Article N° 5028

ALCOOL

L'effet protecteur du «petit» verre d'alcool remis en cause

Imounachen Zitouni - 31 mars 2016 18:10

Une étude publiée dans le Journal of Studies on Alcohol and Drugs, a mis fin au paradoxe dont s'accommodaient les amateurs d'alcool et qui prétendait qu’il y aurait un effet bénéfique pour la santé à consommer de petites doses d’alcool quotidiennement.

En effet, lorsqu'ils comparent des petits buveurs et des abstinents, les chercheurs mêlent souvent indifféremment dans ce dernier groupe les anciens buveurs et ceux qui n'ont jamais touché une goutte d'alcool. «Cela crée un biais qui fait apparaître les buveurs modérés mieux qu'ils ne sont lorsqu'on les compare aux abstinents », explique au Figaro le Pr Tim Stockwell, directeur du centre de recherche sur les addictions à Victoria, au Canada.

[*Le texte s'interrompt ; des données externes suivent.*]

(* ===== verification/Driver.v ===== *)
(** * Driver: the evaluation loop shared by every state machine of the stack.

    Each [<name>_sm(sm, cts64)] of src/tsn_gptp runs the same loop:
<<
      sm->state = allstate_condition(sm);
      while(true){
        state_change=(sm->last_state != sm->state);
        sm->last_state = sm->state;
        switch(sm->state){ ... if(state_change){retp=proc(sm);} sm->state=condition(sm); ... }
        if(retp!=NULL){return retp;}
        if(sm->last_state == sm->state){break;}
      }
      return retp;
>>
    A machine gives the accessors of [state] and [last_state], the all-state
    condition and the switch; this file gives the loop (with fuel), the
    ranking-function criterion under which the fuel is enough, and the rules by
    which a machine's theorems follow from theorems about one pass. *)

From S2P Require Import Prelude.

(** How a call ends: it returns [retp], or it has dereferenced a NULL pointer. *)
Inductive outcome (R : Type) :=
| Ret (retp : option R)
| Crash.
Arguments Ret {R} retp.
Arguments Crash {R}.

(** What the switch does besides updating the machine: fall through to the two
    tests that end the loop body (with [retp == NULL]), or leave the function. *)
Inductive ctl (R : Type) :=
| Next
| Leave (o : outcome R).
Arguments Next {R}.
Arguments Leave {R} o.

(** [if(retp!=NULL){return retp;}] *)
Definition ret_if {R : Type} (retp : option R) : ctl R :=
  match retp with Some r => Leave (Ret (Some r)) | None => Next end.

(** use of a pointer that may be NULL *)
Definition deref {T S R : Type} (p : option T) (s : S) (k : T -> S * ctl R) : S * ctl R :=
  match p with Some t => k t | None => (s, Leave Crash) end.

(** The interface a state machine offers to the loop. *)
Class StateMachine (S E R : Type) `{EqDecision E} := {
  sm_state : S -> E;
  sm_last : S -> E;
  sm_set_last : E -> S -> S;
  sm_allstate : S -> S;              (* sm->state = allstate_condition(sm) *)
  sm_switch : bool -> S -> S * ctl R;  (* state_change, sm *)
  sm_state_set_last : forall e s, sm_state (sm_set_last e s) = sm_state s;
  sm_last_set_last : forall e s, sm_last (sm_set_last e s) = e
}.

Section Loop.
Context {S E R : Type} `{M : StateMachine S E R}.

Definition state_change (s : S) : bool := bool_decide (sm_last s <> sm_state s).

(** one turn of [while(true)] up to the two closing tests *)
Definition pass (s : S) : S * ctl R :=
  sm_switch (state_change s) (sm_set_last (sm_state s) s).

Fixpoint loop (fuel : nat) (s : S) : option (S * outcome R) :=
  match fuel with
  | O => None
  | Datatypes.S n =>
      match pass s with
      | (s', Leave r) => Some (s', r)
      | (s', Next) =>
          if bool_decide (sm_last s' = sm_state s') then Some (s', Ret None) else loop n s'
      end
  end.

(** the whole function, with [fuel] turns of the loop allowed *)
Definition run (fuel : nat) (s : S) : option (S * outcome R) := loop fuel (sm_allstate s).

(** the result of [run], for a machine proved to end within the fuel *)
Definition exec (fuel : nat) (s : S) : S * outcome R :=
  match run fuel s with Some o => o | None => (s, Ret None) end.

(** the loop takes another turn after [s] *)
Definition turns (s s' : S) : Prop := pass s = (s', Next) /\ sm_last s' <> sm_state s'.

End Loop.

Section Facts.
Context {S E R : Type} `{M : StateMachine S E R}.

Lemma loop_mono n m s o : (n <= m)%nat -> loop n s = Some o -> loop m s = Some o.
Proof.
  revert m s. induction n as [|n IH]; intros m s Hm H; [done|].
  destruct m as [|m]; [lia|]. cbn [loop] in *.
  destruct (pass s) as [s' [|r]]; [|done].
  case_bool_decide; [done|]. apply IH; [lia|done].
Qed.

(** A rank that goes down on every further turn bounds the number of turns. *)
Lemma loop_ends (Inv : S -> Prop) (rank : S -> nat) :
  (forall s s', Inv s -> turns s s' -> Inv s' /\ (rank s' < rank s)%nat) ->
  forall n s, Inv s -> (rank s < n)%nat -> is_Some (loop n s).
Proof.
  intros Hdec n. induction n as [|n IH]; intros s Hi Hr; [lia|]. cbn [loop].
  destruct (pass s) as [s' [|r]] eqn:P; [|by eexists].
  case_bool_decide as Hb; [by eexists|].
  destruct (Hdec s s' Hi (conj P Hb)) as [Hi' Hlt].
  apply IH; [done|lia].
Qed.

(** What every pass preserves, the call preserves. *)
Lemma loop_inv (Inv : S -> Prop) :
  (forall s s' c, Inv s -> pass s = (s', c) -> Inv s') ->
  forall n s s' r, Inv s -> loop n s = Some (s', r) -> Inv s'.
Proof.
  intros Hp n. induction n as [|n IH]; intros s s' r Hi H; [done|]. cbn [loop] in H.
  destruct (pass s) as [s1 [|r1]] eqn:P.
  - case_bool_decide; [injection H as <- _; eauto|]. eapply IH; [|done]. eauto.
  - injection H as <- _. eauto.
Qed.

(** A machine at rest ([last_state == state]) whose switch stays put does nothing more. *)
Lemma loop_stop n s s' :
  pass s = (s', Next) -> sm_last s' = sm_state s' -> loop (Datatypes.S n) s = Some (s', Ret None).
Proof. intros H1 H2. cbn [loop]. rewrite H1, bool_decide_eq_true_2; done. Qed.

Lemma loop_next n s s' :
  pass s = (s', Next) ->
  loop (Datatypes.S n) s =
  if bool_decide (sm_last s' = sm_state s') then Some (s', Ret None) else loop n s'.
Proof. intros H. cbn [loop]. by rewrite H. Qed.

Lemma loop_return n s s' r :
  pass s = (s', Leave r) -> loop (Datatypes.S n) s = Some (s', r).
Proof. intros H. cbn [loop]. by rewrite H. Qed.

Lemma loop_turn n s s' :
  turns s s' -> loop (Datatypes.S n) s = loop n s'.
Proof. intros [H1 H2]. cbn [loop]. by rewrite H1, bool_decide_eq_false_2. Qed.

(** A machine that turns for ever on a set of states never returns. *)
Lemma loop_diverges (D : S -> Prop) :
  (forall s, D s -> exists s', turns s s' /\ D s') ->
  forall n s, D s -> loop n s = None.
Proof.
  intros HD n. induction n as [|n IH]; intros s Hs; [done|].
  destruct (HD s Hs) as (s' & Ht & Hd). rewrite (loop_turn _ _ _ Ht). by apply IH.
Qed.

Lemma exec_run n s : is_Some (run n s) -> run n s = Some (exec n s).
Proof. unfold exec. by intros [o ->]. Qed.

Lemma exec_eq n s o : loop n (sm_allstate s) = Some o -> exec n s = o.
Proof. unfold exec, run. by intros ->. Qed.

(** Passes that never leave the function keep it from crashing. *)
Lemma exec_ret (Inv : S -> Prop) n s :
  (forall s, Inv s -> Inv (sm_allstate s)) ->
  (forall s s' c, Inv s -> pass s = (s', c) -> Inv s' /\ c = Next) ->
  Inv s -> Inv (exec n s).1 /\ (exec n s).2 = Ret None.
Proof.
  intros Ha Hp Hi. unfold exec. destruct (run n s) as [[s' r]|] eqn:H; [|done].
  unfold run in H. cbn. apply Ha in Hi. revert H Hi. generalize (sm_allstate s).
  induction n as [|n IH]; intros s1 H Hi; [done|]. cbn [loop] in H.
  destruct (pass s1) as [s2 c] eqn:P. destruct (Hp _ _ _ Hi P) as [Hi2 ->].
  case_bool_decide; [by injection H as <- <-|]. eauto.
Qed.

(** A call that returns something does it from a pass over a state of the invariant. *)
Lemma exec_leave (Inv : S -> Prop) n s s' r :
  Inv (sm_allstate s) ->
  (forall s s', Inv s -> pass s = (s', Next) -> Inv s') ->
  exec n s = (s', Ret (Some r)) ->
  exists s0, Inv s0 /\ pass s0 = (s', Leave (Ret (Some r))).
Proof.
  intros Hi Hp. unfold exec, run. revert Hi. generalize (sm_allstate s).
  destruct n as [|n]; [intros s1 _ H; cbn in H; congruence|].
  induction n as [|n IH]; intros s1 Hi H; cbn [loop] in H; destruct (pass s1) as [s2 c] eqn:P.
  - destruct c as [|o]; [case_bool_decide; congruence|]. injection H as <- ->. by exists s1.
  - destruct c as [|o].
    + case_bool_decide; [congruence|]. apply (IH s2); [by eapply Hp|]. exact H.
    + injection H as <- ->. by exists s1.
Qed.

(** The rule of a whole call: an invariant of the turns, and what holds when a turn ends the call. *)
Lemma exec_hoare (Inv : S -> Prop) (Post : S -> outcome R -> Prop) n s :
  is_Some (run n s) -> Inv (sm_allstate s) ->
  (forall s s' c, Inv s -> pass s = (s', c) ->
   match c with
   | Next => if bool_decide (sm_last s' = sm_state s') then Post s' (Ret None) else Inv s'
   | Leave o => Post s' o
   end) ->
  Post (exec n s).1 (exec n s).2.
Proof.
  unfold exec, run. intros [[s' o] H] Hi Hp. rewrite H. cbn. revert H Hi. generalize (sm_allstate s).
  induction n as [|n IH]; intros s1 H Hi; [done|]. cbn [loop] in H.
  destruct (pass s1) as [s2 c] eqn:P. specialize (Hp _ _ _ Hi P) as Q.
  destruct c as [|o2]; [|by injection H as <- <-].
  destruct (bool_decide _); [by injection H as <- <-|]. by apply (IH s2).
Qed.

Lemma exec_inv (Inv : S -> Prop) n s :
  (forall s, Inv s -> Inv (sm_allstate s)) ->
  (forall s s' c, Inv s -> pass s = (s', c) -> Inv s') ->
  Inv s -> Inv (exec n s).1.
Proof.
  intros Ha Hp Hi. unfold exec. destruct (run n s) as [[s' r]|] eqn:H; [|done].
  eapply loop_inv; [exact Hp| |exact H]. by apply Ha.
Qed.
End Facts.

(** unfold one pass of a concrete machine *)
Ltac pass_cases H :=
  unfold pass in H; cbn [sm_switch sm_set_last sm_state sm_last] in H.

(** decide the state comparisons whose two sides are constructors *)
Ltac settle_changes :=
  repeat match goal with
  | |- context [bool_decide (?a <> ?b)] =>
      first [rewrite (bool_decide_eq_true_2 (a <> b)) by done
            |rewrite (bool_decide_eq_false_2 (a <> b)) by (intros X; by apply X)]
  end;
  try match goal with
  | H : bool_decide (_ <> _) = false |- _ =>
      apply bool_decide_eq_false in H; exfalso; by apply H
  end.

(** run a concrete evaluation: one turn, and the last turn *)
Ltac turn M := erewrite (loop_turn (M := M)) by (split; [reflexivity|done]).
Ltac last_turn M := apply (loop_stop (M := M)); reflexivity.
(* ===== verification/Common.v ===== *)
(** * Common: gptpcommon.c and the macros of gptpcommon.h.

    Priority vectors and their comparison (10.3.5 of 802.1AS), log intervals,
    the event-loop tick, and the EUI-48 to EUI-64 mapping.  The comparison is
    proved to be the lexicographic order of the vectors' octet keys, hence a
    strict total order: what best-master selection relies on. *)

From S2P Require Import Prelude Types Driver.

Definition UB_SEC_NS : Z := 1000000000.
Definition U64_MAX : Z := 2 ^ 64 - 1.   (* (uint64_t)-1 *)

(** gptpbasetypes.h: the port states and the GM sync states *)
Definition DisabledPort : Z := 3.
Definition MasterPort : Z := 6.
Definition PassivePort : Z := 7.
Definition SlavePort : Z := 9.
Definition GMSYNC_UNSYNC : Z := 0.
Definition GMSYNC_SYNC : Z := 1.
Definition GMSYNC_SYNC_STABLE : Z := 2.
Definition VALUE_DISABLED : Z := 0.
Definition VALUE_ENABLED : Z := 1.

(** mind.h 10.3.9.4 infoIs and 10.3.11.2.1 rcvInfo *)
Definition Received : Z := 0.
Definition Mine : Z := 1.
Definition Aged : Z := 2.
Definition Disabled : Z := 3.
Definition RepeatedMasterInfo : Z := 0.
Definition SuperiorMasterInfo : Z := 1.
Definition InferiorMasterInfo : Z := 2.
Definition OtherInfo : Z := 3.

(** The value a platform gives to [1u << n] for [n >= 32], which C leaves
    undefined: every theorem holds for all choices of it. *)
Class Platform := { shl_undefined : Z -> Z }.

(** a platform for the witnesses: the undefined shifts give 0 *)
Definition platform0 : Platform := {| shl_undefined := fun _ => 0 |}.

Section LogIntervals.
Context `{PL : Platform}.

(** [1u << (uint8_t)n] *)
Definition shl1 (n : Z) : Z := if u8 n <? 32 then 2 ^ u8 n else u32 (shl_undefined (u8 n)).

Definition LOG_TO_NSEC (x : Z) : Z :=
  if 0 <=? x then u64 (UB_SEC_NS * shl1 x) else UB_SEC_NS / shl1 (- x).

End LogIntervals.

Definition LOG_INTERVAL_IN_RESERVED_RANGE (v : Z) : bool :=
  ((-127 <=? v) && (v <=? -25)) || ((25 <=? v) && (v <=? 125)).

Definition GET_FLAG_BIT (x b : Z) : Z := Z.land x (Z.shiftl 1 b).

Definition eui48to64 (eui48 : list Z) (insert : option (list Z)) : list Z :=
  let ins := match insert with
             | None => [0xff; 0xfe]
             | Some i => [nth 0 i 0; nth 1 i 0]
             end in
  [nth 0 eui48 0; nth 1 eui48 0; nth 2 eui48 0] ++ ins ++
  [nth 3 eui48 0; nth 4 eui48 0; nth 5 eui48 0].

(** the [i]th ClockIdentity of a path trace or path sequence *)
Definition clockid_at (path : list Z) (i : nat) : list Z :=
  take CLOCK_IDENTITY_LENGTH (drop (CLOCK_IDENTITY_LENGTH * i) path).

(** mdeth.c: in the current implementation portNumber = portIndex *)
Definition md_port_index2number (index : Z) : Z := index.
Definition md_port_number2index (number : Z) : Z := number.
Definition md_domain_index2number (index : Z) : Z := index.
Definition md_domain_number2index (number : Z) : Z := number.

Definition HAS_PORT_PRIORITY (pp : UInteger224) : bool :=
  let r := U224.rootSystemIdentity pp in
  negb (U112.priority1 r =? 0) || negb (U112.clockClass r =? 0) ||
  negb (U112.clockAccuracy r =? 0) || negb (U112.offsetScaledLogVariance r =? 0) ||
  negb (U112.priority2 r =? 0) || negb (U224.stepsRemoved pp =? 0).

(** gptp_perfmon.h: [PERFMON_PP*_INC] and [_RST] do [f] to the short and the long
    interval record of a port, when the port has a data set *)
Definition inc32 (z : Z) : Z := u32 (z + 1).
Definition both_DR {A : Type} (f : A -> A) (l : list A) : list A := alter f 1%nat (alter f 0%nat l).
Definition PERFMON_PPMDR (f : PortPerfMonDataRecord -> PortPerfMonDataRecord)
    (ds : option PerfMonPortDS) : option PerfMonPortDS :=
  option_map (fun d => d <| PortDS.portDR ::= both_DR f |>) ds.
Definition PERFMON_PPMSDR (f : PortPerfMonSignalingDataRecord -> PortPerfMonSignalingDataRecord)
    (ds : option PerfMonPortDS) : option PerfMonPortDS :=
  option_map (fun d => d <| PortDS.signalingDR ::= both_DR f |>) ds.

Inductive bmcs_priority_comparison_result :=
| SAME_PRIORITY
| SUPERIOR_PRIORITY
| INFERIOR_PRIORITY.

#[export] Instance bmcs_result_eqdec : EqDecision bmcs_priority_comparison_result.
Proof. solve_decision. Defined.

Definition SELECT_PRIORITY (a b : Z) : bmcs_priority_comparison_result :=
  if a =? b then SAME_PRIORITY else if a <? b then SUPERIOR_PRIORITY else INFERIOR_PRIORITY.

(** [if (result != SAME_PRIORITY) {return result;}] *)
Definition or_else (result next : bmcs_priority_comparison_result) :=
  match result with SAME_PRIORITY => next | _ => result end.

Fixpoint compare_clockid_from (i n : nat) (A B : list Z) : bmcs_priority_comparison_result :=
  match n with
  | O => SAME_PRIORITY
  | S n => or_else (SELECT_PRIORITY (nth i A 0) (nth i B 0)) (compare_clockid_from (S i) n A B)
  end.

Definition compare_clockid (A B : list Z) : bmcs_priority_comparison_result :=
  compare_clockid_from 0 CLOCK_IDENTITY_LENGTH A B.

Definition compare_priority_vectors (A B : UInteger224) : bmcs_priority_comparison_result :=
  let ra := U224.rootSystemIdentity A in
  let rb := U224.rootSystemIdentity B in
  let sa := U224.sourcePortIdentity A in
  let sb := U224.sourcePortIdentity B in
  or_else (SELECT_PRIORITY (U112.priority1 ra) (U112.priority1 rb)) (
  or_else (SELECT_PRIORITY (U112.clockClass ra) (U112.clockClass rb)) (
  or_else (SELECT_PRIORITY (U112.clockAccuracy ra) (U112.clockAccuracy rb)) (
  or_else (SELECT_PRIORITY (U112.offsetScaledLogVariance ra) (U112.offsetScaledLogVariance rb)) (
  or_else (SELECT_PRIORITY (U112.priority2 ra) (U112.priority2 rb)) (
  or_else (compare_clockid (U112.clockIdentity ra) (U112.clockIdentity rb)) (
  or_else (SELECT_PRIORITY (U224.stepsRemoved A) (U224.stepsRemoved B)) (
  or_else (compare_clockid (PortId.clockIdentity sa) (PortId.clockIdentity sb)) (
  or_else (SELECT_PRIORITY (PortId.portIndex sa) (PortId.portIndex sb)) (
  SELECT_PRIORITY (U224.portNumber A) (U224.portNumber B)))))))))).

(** the tick of the event loop: the shortest interval in use, at most 125 ms *)
Definition maxToutIntervalNs : Z := 125000000.

Definition min_tout (interval cur : Z) : Z :=
  if negb (interval =? 0) then (if interval <? cur then interval else cur) else cur.

Definition adjust_tout_interval (crrToutIntervalNs syncIntervalNs AnnounceIntervalNs
    pDelayIntervalNs asCapableIntervalNs : Z) : Z :=
  let m := maxToutIntervalNs in
  let m := min_tout syncIntervalNs m in
  let m := min_tout AnnounceIntervalNs m in
  let m := min_tout pDelayIntervalNs m in
  let m := min_tout asCapableIntervalNs m in
  let m := if maxToutIntervalNs <? m then maxToutIntervalNs else m in
  if negb (u32 m =? crrToutIntervalNs) then u32 m else crrToutIntervalNs.

(** ** The order of priority vectors *)

(** the octets and numbers of a vector in the order 10.3.5 compares them *)
Definition clockid_key (l : list Z) : list Z :=
  map (fun i => nth i l 0) (seq 0 CLOCK_IDENTITY_LENGTH).

Definition priority_key (v : UInteger224) : list Z :=
  let r := U224.rootSystemIdentity v in
  let s := U224.sourcePortIdentity v in
  [U112.priority1 r; U112.clockClass r; U112.clockAccuracy r;
   U112.offsetScaledLogVariance r; U112.priority2 r] ++
  clockid_key (U112.clockIdentity r) ++ [U224.stepsRemoved v] ++
  clockid_key (PortId.clockIdentity s) ++ [PortId.portIndex s; U224.portNumber v].

(** lexicographic comparison of equally long keys *)
Fixpoint lex (a b : list Z) : bmcs_priority_comparison_result :=
  match a, b with
  | x :: a, y :: b => or_else (SELECT_PRIORITY x y) (lex a b)
  | _, _ => SAME_PRIORITY
  end.

Definition superior (a b : UInteger224) : Prop :=
  compare_priority_vectors a b = SUPERIOR_PRIORITY.

#[export] Instance superior_dec a b : Decision (superior a b).
Proof. unfold superior. solve_decision. Defined.

(** both clock identities are 8 octets *)
Definition wf224 (v : UInteger224) : Prop :=
  length (U112.clockIdentity (U224.rootSystemIdentity v)) = CLOCK_IDENTITY_LENGTH /\
  length (PortId.clockIdentity (U224.sourcePortIdentity v)) = CLOCK_IDENTITY_LENGTH.

Lemma or_else_assoc a b c : or_else (or_else a b) c = or_else a (or_else b c).
Proof. by destruct a. Qed.

Lemma lex_app a a' b b' :
  length a = length a' -> lex (a ++ b) (a' ++ b') = or_else (lex a a') (lex b b').
Proof.
  revert a'. induction a as [|x a IH]; intros [|y a'] H; try done.
  cbn. injection H as H. by rewrite IH, or_else_assoc.
Qed.

Lemma compare_clockid_lex A B : compare_clockid A B = lex (clockid_key A) (clockid_key B).
Proof. reflexivity. Qed.

Lemma clockid_key_length l : length (clockid_key l) = 8%nat.
Proof. reflexivity. Qed.

Lemma or_else_same a : or_else a SAME_PRIORITY = a.
Proof. by destruct a. Qed.

Lemma compare_lex A B : compare_priority_vectors A B = lex (priority_key A) (priority_key B).
Proof.
  unfold priority_key, compare_priority_vectors. rewrite !compare_clockid_lex.
  rewrite !lex_app by reflexivity. cbn [lex]. by rewrite !or_else_same, !or_else_assoc.
Qed.

Lemma lex_refl a : lex a a = SAME_PRIORITY.
Proof. induction a as [|x a IH]; [done|]. cbn. unfold SELECT_PRIORITY. by rewrite Z.eqb_refl. Qed.

Lemma lex_same a b : length a = length b -> lex a b = SAME_PRIORITY -> a = b.
Proof.
  revert b. induction a as [|x a IH]; intros [|y b] Hl; try done.
  cbn. unfold SELECT_PRIORITY. injection Hl as Hl.
  destruct (Z.eqb_spec x y) as [->|]; [|by destruct (x <? y)].
  cbn. intros. by rewrite (IH b).
Qed.

Lemma lex_trans a b c :
  length a = length b -> length b = length c ->
  lex a b = SUPERIOR_PRIORITY -> lex b c = SUPERIOR_PRIORITY -> lex a c = SUPERIOR_PRIORITY.
Proof.
  revert b c. induction a as [|x a IH]; intros [|y b] [|z c] H1 H2; try done.
  cbn. unfold SELECT_PRIORITY. injection H1 as H1. injection H2 as H2.
  repeat (destruct_cond; bool_hyps; cbn; try done; try lia). by apply (IH b c).
Qed.

Lemma lex_flip a b :
  length a = length b -> (lex a b = INFERIOR_PRIORITY <-> lex b a = SUPERIOR_PRIORITY).
Proof.
  revert b. induction a as [|x a IH]; intros [|y b] Hl; try done.
  cbn. unfold SELECT_PRIORITY. injection Hl as Hl.
  repeat (destruct_cond; bool_hyps; cbn; try done; try lia). by apply IH.
Qed.

#[export] Instance superior_strict : StrictOrder superior.
Proof.
  split.
  - intros a H. unfold superior in H. by rewrite compare_lex, lex_refl in H.
  - intros a b c. unfold superior. rewrite !compare_lex. by apply lex_trans.
Qed.

Lemma clockid_key_id l : length l = 8%nat -> clockid_key l = l.
Proof. intros H. do 8 (destruct l as [|? l]; [done|]). by destruct l. Qed.

Lemma priority_key_inj a b : wf224 a -> wf224 b -> priority_key a = priority_key b -> a = b.
Proof.
  destruct a as [[]?[]?], b as [[]?[]?]. unfold wf224, priority_key. cbn -[clockid_key].
  intros [A1 A2] [B1 B2]. rewrite !clockid_key_id by done. intros H.
  injection H as -> -> -> -> -> H.
  apply app_inj_1 in H as [-> H]; [|congruence]. injection H as -> H.
  apply app_inj_1 in H as [-> H]; [|congruence]. by injection H as -> ->.
Qed.

Lemma compare_same_iff a b :
  wf224 a -> wf224 b -> (compare_priority_vectors a b = SAME_PRIORITY <-> a = b).
Proof.
  intros Ha Hb. rewrite compare_lex. split; [|intros ->; apply lex_refl].
  intros H. apply lex_same in H; [|done]. by apply priority_key_inj.
Qed.

Lemma superior_trichotomy a b :
  wf224 a -> wf224 b -> superior a b \/ a = b \/ superior b a.
Proof.
  intros Ha Hb. unfold superior.
  destruct (compare_priority_vectors a b) eqn:E; auto.
  - right; left. by apply compare_same_iff.
  - right; right. rewrite compare_lex in *. by apply lex_flip.
Qed.

(** C3. The comparison of priority vectors is the lexicographic order of the octets and numbers
    10.3.5 lists: a strict total order, so that among the vectors of the ports there is always
    exactly one best. *)
Theorem priority_vectors_totally_ordered a b c :
  wf224 a -> wf224 b ->
  compare_priority_vectors a b = lex (priority_key a) (priority_key b) /\
  ~ superior a a /\ (superior a b -> superior b c -> superior a c) /\
  (superior a b \/ a = b \/ superior b a) /\
  (compare_priority_vectors a b = INFERIOR_PRIORITY <-> superior b a).
Proof.
  intros Ha Hb. split_and!.
  - apply compare_lex.
  - apply irreflexivity. apply _.
  - apply transitivity.
  - by apply superior_trichotomy.
  - unfold superior. rewrite !compare_lex. by apply lex_flip.
Qed.

Lemma min_tout_spec i cur :
  0 <= i -> 0 < cur ->
  0 < min_tout i cur <= cur /\ (i <> 0 -> min_tout i cur <= i) /\
  (min_tout i cur = cur \/ min_tout i cur = i).
Proof. intros. unfold min_tout. repeat destruct_cond; bool_hyps; lia. Qed.

(** The tick of the event loop is positive, at most 125 ms and no longer than any of the
    intervals in use, and is one of these. *)
Theorem tout_interval_bounds crr s a p c :
  0 <= s -> 0 <= a -> 0 <= p -> 0 <= c ->
  let t := adjust_tout_interval crr s a p c in
  0 < t <= maxToutIntervalNs /\
  Forall (fun i => i <> 0 -> t <= i) [s; a; p; c] /\ In t [maxToutIntervalNs; s; a; p; c].
Proof.
  intros Hs Ha Hp Hc. unfold adjust_tout_interval.
  assert (H0 : 0 < maxToutIntervalNs) by (unfold maxToutIntervalNs; lia).
  destruct (min_tout_spec s _ Hs H0) as (B1 & C1 & D1).
  destruct (min_tout_spec a _ Ha (proj1 B1)) as (B2 & C2 & D2).
  destruct (min_tout_spec p _ Hp (proj1 B2)) as (B3 & C3 & D3).
  destruct (min_tout_spec c _ Hc (proj1 B3)) as (B4 & C4 & D4).
  set (m1 := min_tout s _) in *. set (m2 := min_tout a m1) in *.
  set (m3 := min_tout p m2) in *. set (m4 := min_tout c m3) in *. clearbody m1 m2 m3 m4.
  rewrite (proj2 (Z.ltb_ge maxToutIntervalNs m4)) by lia.
  rewrite wrap_id by (unfold fits, maxToutIntervalNs in *; lia).
  assert (E : (if negb (m4 =? crr) then m4 else crr) = m4)
    by (destruct (Z.eqb_spec m4 crr) as [->|]; done).
  rewrite E. split_and!; try lia.
  - repeat (constructor; [lia|]). constructor.
  - cbn [In]. lia.
Qed.

(** ** Witnesses *)

Definition vec1 : UInteger224 := zero <| U224.rootSystemIdentity; U112.priority1 := 246 |>.
Definition vec2 : UInteger224 := zero <| U224.rootSystemIdentity; U112.priority1 := 248 |>.

Lemma priority_order_witness : superior vec1 vec2 \/ vec1 = vec2 \/ superior vec2 vec1.
Proof.
  refine (proj1 (proj2 (proj2 (proj2 (priority_vectors_totally_ordered vec1 vec2 vec2 _ _)))));
    split; reflexivity.
Defined.

Lemma tout_interval_witness :
  0 < adjust_tout_interval 125000000 31250000 1000000000 0 1000000000 <= maxToutIntervalNs.
Proof.
  refine (proj1 (tout_interval_bounds 125000000 31250000 1000000000 0 1000000000 _ _ _ _)); lia.
Defined.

Avec ses collègues américains et australiens, il a recensé 87 études apparemment solides sur les liens entre la consommation d'alcool et la mortalité. «Nous avons trouvé 65 études sur 87 qui faisaient cette erreur, détaille le Pr Stockwell. Nous avons aussi envisagé le cas des buveurs occasionnels ayant réduit leur consommation.» Ceci étant fait, la pseudo-protection de la consommation modérée d'alcool disparaît.

«Je pense qu'il faut plutôt regarder nos résultats globalement et conclure qu'il y a là de quoi être sceptique quant à des effets bénéfiques de l'alcool sur la santé», rétorque le Pr Stockwell. C'est aussi l'avis de Philippe Amouyel, professeur de santé publique au CHRU de Lille: «Il y a deux ans, une étude basée sur la randomisation mendélienne (prenant en compte des caractéristiques génétiques, NDLR) a démontré que, quel que soit votre niveau de consommation d'alcool, même faible ou modéré, si vous buvez moins, c'est bénéfique pour votre santé.»

L'industrie des boissons n’a pas tardé à réagir. Elle a rapidement mobilisé des scientifiques pour tenter de contrer l'impact de la publication du Pr Stockwell. Dès le 24 mars, soit deux jours après celle-ci, le site Internet just-drinks.com publiait un texte de chercheurs regroupés dans l'International Scientific Forum on Alcohol Research. Ils critiquaient la sélection d'études faite par Stockwell et l'oubli des travaux existants sur l'effet cardio-protecteur supposé de l'alcool.

«Nous nous y attendions et nous ne prenons pas leurs critiques très au sérieux, explique le Pr Stockwell. Nos conclusions invitent à douter des bénéfices d'une consommation modérée d'alcool sur la mortalité. Ceci n'exclut pas la possibilité d'une cardio-protection qui serait tout simplement annulée par le risque accru de cancers et d'autres maladies.»